Limited Liability Company: Managers in manager-managed, Members in
Member-Managed LLC’s have authority to bind entity in contract with third
parties. Action may be wrongful.
Partnership/Limited Partnership: Any general partner can bind entity, LP no
authority except may replace GP by terms of agreement
Trusts: Trustee with remainder or other distribution interest may be removed for
conflict of interest in trustee and recipient roles, cf. Faville v. Burns, 2011 IL App
(1st) 110335
V. Dispute Resolution Options
Buy Out The Objectors: see Noonan v. Harrington, U.S.D.C. Il. 2010, 740
F.Supp.2d 970 (Sale price to minority owners incorporated all future value, no
right to continued dividends case could proceed.).
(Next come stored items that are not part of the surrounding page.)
Lemma hi_dispatchable answer :
  dispatchable (mkInput (mkConditions None 100) answer (Err ContextUnavailable) 100)
    (reached hi_moves) hi_key hi_row hi.
Proof.
  split; [|by eexists|rewrite hi_queue| | | | | |]; try (vm_compute; reflexivity).
  intros k1 k2 r1 r2 [<- <-]%lookup_singleton_Some [<- <-]%lookup_singleton_Some. done.
Qed.

Lemma answered_event_is_completed_witness :
  let res := Draft "hello" (Some "thread-1") in
  exists context s',
    run_alone perform (fun _ => answers_with "thread-1") (dispatch 0 false None true) (reached hi_moves)
      = (Ok (Dispatched "E1"), s')
    /\ happened s' = happened (reached hi_moves)
       ++ [AgentRan (task_for (reached hi_moves) hi context) (Ok res)]
    /\ t_session (task_for (reached hi_moves) hi context) = session_of (known_thread (reached hi_moves) hi)
    /\ completed (reached hi_moves) hi_key hi_row hi res (chat s')
    /\ locked s' 0 = locked (reached hi_moves) 0.
Proof.
  apply (answered_event_is_completed 0 false None (answers_with "thread-1") (reached hi_moves)
    hi_key hi_row hi (Draft "hello" (Some "thread-1"))).
  - apply hi_dispatchable.
  - split.
    + reflexivity.
    + intros content [= <-]. split; vm_compute; reflexivity.
    + intros thread [= <-]. vm_compute. reflexivity.
    + intros summary Hs. vm_compute in Hs. injection Hs as <-. vm_compute. reflexivity.
  - set_solver.
Defined.

Lemma failed_agent_fails_event_witness :
  exists context s' r',
    run_alone perform (fun _ => mkInput (mkConditions None 100) (Err "crashed")
      (Err ContextUnavailable) 100) (dispatch 0 false None true) (reached hi_moves)
      = (Ok (Failed "E1"), s')
    /\ happened s' = happened (reached hi_moves)
       ++ [AgentRan (task_for (reached hi_moves) hi context) (Err "crashed")]
    /\ event_queue (chat s') = <[hi_key := r']> (event_queue (chat (reached hi_moves)))
    /\ moved_on "failed" hi_row r' /\ e_last_error r' = Some "crashed"
    /\ drafts (chat s') = drafts (chat (reached hi_moves))
    /\ conversations (chat s') = conversations (chat (reached hi_moves))
    /\ locked s' 0 = locked (reached hi_moves) 0.
Proof.
  apply (failed_agent_fails_event 0 false None (mkInput (mkConditions None 100) (Err "crashed")
    (Err ContextUnavailable) 100) (reached hi_moves) hi_key hi_row hi "crashed").
  - apply hi_dispatchable.
  - reflexivity.
  - set_solver.
Defined.
End Witnesses.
Note dissenter’s rights section
11.70 of BCA, means dissenters may be entitled to fair value, not fair market
value, if dissent from fundamental corporate action
Distribute Something Early: see Estate of Boyar, 2012 IL App (1st) 111013,
heirs who took some personalty from executor’s distribution could not then
contest the will, based on doctrine of election
Try Mediation: Unlike arbitration, this isn’t binding, but a trusted mediator may
be able to get the parties to recognize the value of family relations over money
amounts less than the cost of litigation
Get professional management, to maximize EBITDA for sale: The Turnaround
Management has more than 6,000 members, the Midwest Business Brokers and
Intermediaries has more than 240: there are experts who can help maximize
returns and minimize estate and income taxes on sale or intra-family transfer of
business interests
VI. Current Client Checklist
Get a buy-sell agreement in place that resolves valuation and control disputes in
advance, and fund it with “key man” insurance if possible, to buy out decedent’s
share so remainder of the family can continue the business
Check the corporate book and financial records so the property can be sold
“Clear the underbrush” of family members not working in the business, so long-
running minority interest disputes can be avoided
Show a healthy profit on the company’s annual tax returns, so the sales price will
be healthy if sale is needed: estate taxes are much higher than income tax, and
planning options can reduce both types of tax.